Michael S. McKnight, Lisa Hansen Marso of Boyce, Greenfield, Pashby & Welk, L.L.P., Sioux Falls, for employer, insurer and appellees.

KONENKAMP, Justice (on reassignment).

[¶ 1.] Cheryl Tebben sought workers' compensation benefits for the death of her husband. The Department of Labor denied her claim and Ms. Tebben appealed to the circuit court. The court affirmed the Department's decision and she now appeals to this Court. We reverse in part and affirm in part.

Background

[¶ 2.] Cheryl and Brian Tebben were married on March 1, 1978. Brian Tebben began working for Gil Haugan Construction, Inc. in July of 2000, primarily as an equipment operator. On July 12, 2003, he fell ill with symptoms that included extreme sweating, vomiting, and weakness. He was taken to the emergency room at Avera McKennan Hospital in Sioux Falls, South Dakota. A CT scan revealed no apparent cause for his symptoms. The physician treating Mr. Tebben believed he was suffering from an inner ear infection and sent him home.

[¶ 3.] Mr. Tebben returned to work at Haugan Construction the following Monday. Two days later, on Wednesday, July 16, 2003, he returned to the emergency room with the same symptoms he had before, but he was also experiencing slurred speech. His family physician, Dr. Michael Farritor, sent him to Sioux Valley Hospital for an MRI, which revealed that Mr. Tebben had suffered several small strokes. He was admitted to the hospital and Dr. Farritor ordered a neurological consultation with Dr. Gene Koob, a Sioux Falls neurologist.

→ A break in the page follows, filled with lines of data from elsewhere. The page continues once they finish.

Lemma set_members_accept k set seen : sets !! k = Some set ->
  seenAre seen (take k sets ≫= as_members) ->
  exists seen', verifyRegAllocPackedAliasSetMembers k (setRow values sets k set) (pk_values p)
      (pk_aliasMembers p) seen = Ok seen' /\ seenAre seen' (take (S k) sets ≫= as_members).
Proof.
  intros Hk Hseen. assert (set ∈ sets) as Hin by (by apply list_elem_of_lookup_2 in Hk).
  destruct (pb_sets _ Hstate _ _ Hk) as (_ & Hne & Hnd & Hmem).
  unfold verifyRegAllocPackedAliasSetMembers. fields. rewrite !Nat2Z.id.
  run_loop (fun j state => seenAre state.1 ((take k sets ≫= as_members) ++ take j (as_members set)) /\
    state.2 = setWidth values (take j (as_members set))).
  - rewrite take_0, app_nil_r. done.
  - intros j [seen1 width] Hj [Hseen1 Hw]. cbn [fst snd] in Hseen1, Hw. subst width. destruct (lookup_lt_is_Some_2 (as_members set) j) as [m Hm]; [lia|].
    assert (m ∈ as_members set) as Hmin by (by apply list_elem_of_lookup_2 in Hm).
    rewrite (member_field k set j m Hk Hm). destruct (Hmem m Hmin) as (value & Hvalue & Hset).
    apply lookup_lt_Some in Hvalue as Hlt. pose proof (pb_valueSize _ Hstate).
    rewrite Nat2Z.id, (value_record m value Hvalue), (proj1 Hseen1).
    rewrite unsigned_intro, (proj2 (Z.ltb_lt _ _)) by (unfold values; lia). step.
    rewrite (proj2 Hseen1 m Hlt). rewrite bool_decide_eq_false_2.
    2: { rewrite elem_of_app. intros [(set' & Hm' & Hs')%list_elem_of_bind|Hm'].
      - apply list_elem_of_lookup in Hs' as [k' Hk']. apply lookup_take_Some in Hk' as [Hk' Hlt'].
        destruct (pb_sets _ Hstate _ _ Hk') as (_ & _ & _ & Hmem'). destruct (Hmem' m Hm') as (v' & ? & ?).
        simplify_eq. lia.
      - apply list_elem_of_lookup in Hm' as [j' Hj']. apply lookup_take_Some in Hj' as [Hj' Hlt'].
        pose proof (NoDup_lookup _ _ _ _ Hnd Hm Hj'). lia. }
    cbn [from_option id]. step. fields. rewrite Hset, Z.eqb_refl, (set_class set m value Hin Hmin Hvalue), Z.eqb_refl.
    step. eexists. split; [done|]. cbn [fst snd]. rewrite (take_S_r _ _ _ Hm), app_assoc. split; [by apply seen_snoc|].
    unfold setWidth. rewrite foldl_snoc. unfold memberEnd at 3. unfold values at 3. by rewrite Hvalue.
  - destruct r as [seen' width]. destruct Hr as [Hseen' Hwidth]. simpl in Hseen', Hwidth.
    rewrite firstn_all in Hseen', Hwidth. step. rewrite Hwidth, Z.eqb_refl. step. exists seen'.
    split; [done|]. rewrite (take_S_r _ _ _ Hk), bind_app, bind_cons. simpl. by rewrite app_nil_r.
Qed.

Lemma setWidth_bounds set : set ∈ sets -> 0 < setWidth values (as_members set) <= UINT_MAX.
Proof.
  intros [k Hk]%list_elem_of_lookup. destruct (pb_sets _ Hstate _ _ Hk) as (_ & Hne & _ & Hmem).
  unfold setWidth. split.
  - destruct (as_members set) as [|m rest]; [done|]. destruct (Hmem m ltac:(left)) as (value & Hv & _).
    pose proof (proj2 (foldl_max_ge (memberEnd values) (m :: rest) 0) m ltac:(left)) as Hge.
    unfold memberEnd at 1 in Hge. unfold values at 1 in Hge. rewrite Hv in Hge.
    destruct (pb_values _ Hstate _ _ Hv) as [_ _ _ _ _ _ _ ? ? _ _]. lia.
  - apply foldl_max_le; [unfold UINT_MAX; lia|]. intros m Hm. destruct (Hmem m Hm) as (value & Hv & _).
    unfold memberEnd, values. rewrite Hv. apply (vp_fits _ _ _ (pb_values _ Hstate _ _ Hv)).
Qed.

Lemma header_accept k set : sets !! k = Some set ->
  verifyRegAllocPackedAliasSetHeader (setRow values sets k set) (length (pk_aliasMembers p))
    (Z.of_nat (before as_members sets k)) = Ok (Z.of_nat (before as_members sets (S k))).
Proof.
  intros Hk. assert (set ∈ sets) as Hin by (by apply list_elem_of_lookup_2 in Hk).
  destruct (pb_sets _ Hstate _ _ Hk) as (_ & Hne & _ & Hmem).
  unfold verifyRegAllocPackedAliasSetHeader. fields. rewrite member_count.
  assert ((PackedSGPR <=? classCode (setClass values (as_members set))) &&
    (classCode (setClass values (as_members set)) <=? PackedAGPR) = true) as ->.
  { destruct (as_members set) as [|m rest] eqn:E; [done|]. destruct (Hmem m ltac:(left)) as (value & Hv & _).
    rewrite (setClass_front _ _ _ _ Hv).
    by destruct (vp_class _ _ _ (pb_values _ Hstate _ _ Hv)) as [-> |[-> | ->]]. }
  step. pose proof (setWidth_bounds set Hin) as [? ?]. rewrite unsigned_intro by lia.
  rewrite (proj2 (Z.eqb_neq (setWidth values (as_members set)) 0)) by lia. step. rewrite Z.eqb_refl. step.
  pose proof (before_le as_members _ _ _ Hk). pose proof members_size. pose proof (pb_valueSize _ Hstate).
  rewrite slice_accept by (done || (unfold values in *; lia)). step. rewrite length_nonzero by done. step.
  rewrite (before_S _ _ _ _ Hk). f_equal. lia.
Qed.

Lemma sets_accept :
  verifyRegAllocPackedAliasSets (pk_values p) (pk_aliasSets p) (pk_aliasMembers p) = Ok ().
Proof.
  unfold verifyRegAllocPackedAliasSets. rewrite (proj1 value_count), (proj1 set_count).
  run_loop (fun k state => seenAre state.1 (take k sets ≫= as_members) /\
    state.2 = Z.of_nat (before as_members sets k)).
  - rewrite take_0, before_0. split; [|done]. split; [apply length_replicate|]. intros i Hi.
    cbn [fst]. by rewrite lookup_replicate_2.
  - intros k [seen next] Hk [Hseen Hn]. cbn [fst snd] in Hseen, Hn. subst next. destruct (lookup_lt_is_Some_2 sets k) as [set Hset]; [lia|].
    rewrite (set_record k set Hset), (header_accept k set Hset). step.
    destruct (set_members_accept k set seen Hset Hseen) as (seen' & -> & Hseen'). step.
    eexists. split; [done|]. done.
  - destruct r as [seen next]. destruct Hr as [Hseen Hnext]. simpl in Hseen, Hnext. step.
    rewrite Hnext, before_all, member_count, Z.eqb_refl. step. rewrite firstn_all in Hseen.
    assert (existsb negb seen = false) as ->; [|done]. apply not_true_iff_false. intros He.
    apply existsb_exists in He as (b & Hb & Hn). apply list_elem_of_In, list_elem_of_lookup in Hb as [i Hi].
    apply lookup_lt_Some in Hi as Hlt. rewrite (proj1 Hseen) in Hlt. rewrite (proj2 Hseen i Hlt) in Hi.
    destruct (lookup_lt_is_Some_2 values i Hlt) as [value Hv].
    destruct (pb_member _ Hstate _ _ Hv) as (set & Hset & Hm).
    rewrite bool_decide_eq_true_2 in Hi; [injection Hi as <-; done|].
    apply list_elem_of_bind. exists set. split; [done|]. by apply list_elem_of_lookup_2 in Hset.
Qed.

[¶ 4.] Dr. Koob examined Mr. Tebben and reviewed the MRI report. In his consultation report of July 16, 2003, he wrote:

Certainly MRI looks like a sub acute stroke, which could extend back to last week. Possibility of vasculitis needs to be considered, certainly embolus and from the heart has to be considered and because of mother's history of blood clot we should consider the possibility of an inherited coagulation defect. Also, I think the strong thing we should think about in a physically active male such as him, would be the possibility of a vertebral dissection. The basilar artery on the MRI looks pretty good. He has had his cardiac sector scan.

Dr. Koob then ordered an MRA.1 Dr. Edward J. Czarnecki, a radiologist, reviewed the MRA and reported that "[t]he proximal right vertebral artery is occluded with reconstitution, possibly through an ascending thyroidal branch."

[¶ 5.] Mr. Tebben was discharged from the hospital on July 18, 2003, with orders from Dr. Koob to not work for one week and then perform only light-duty work after that. On Monday, July 21, Mr. Tebben went to Haugan Construction to file a workers' compensation claim. Later that day, he again experienced severe sweating, head pain, and dizziness. He returned to see Dr. Koob, who ordered an EKG. Dr. Farritor performed the EKG and concluded that it was normal, but set an appointment for Mr. Tebben to receive another MRI the next day. In the meantime, Mr. Tebben was sent home, but was advised that if he experienced any more symptoms to go to the hospital. That night he had difficulty breathing and collapsed at his home. Ms. Tebben called 911 and Mr. Tebben was rushed by ambulance to the hospital. He was unresponsive. An MRA was performed and Radiologist Dr. Daniel Crosby found that "[t]here is a complete absence of flow seen within the distal right and left vertebral arteries and basilar arteries through to the basilar tip." Dr. Crosby then concluded that the "[o]ccluded distal left and right vertebral arteries and basilar arteries as described [are] consistent with progression of suspected dissection seen on examinations of 7/16/2003."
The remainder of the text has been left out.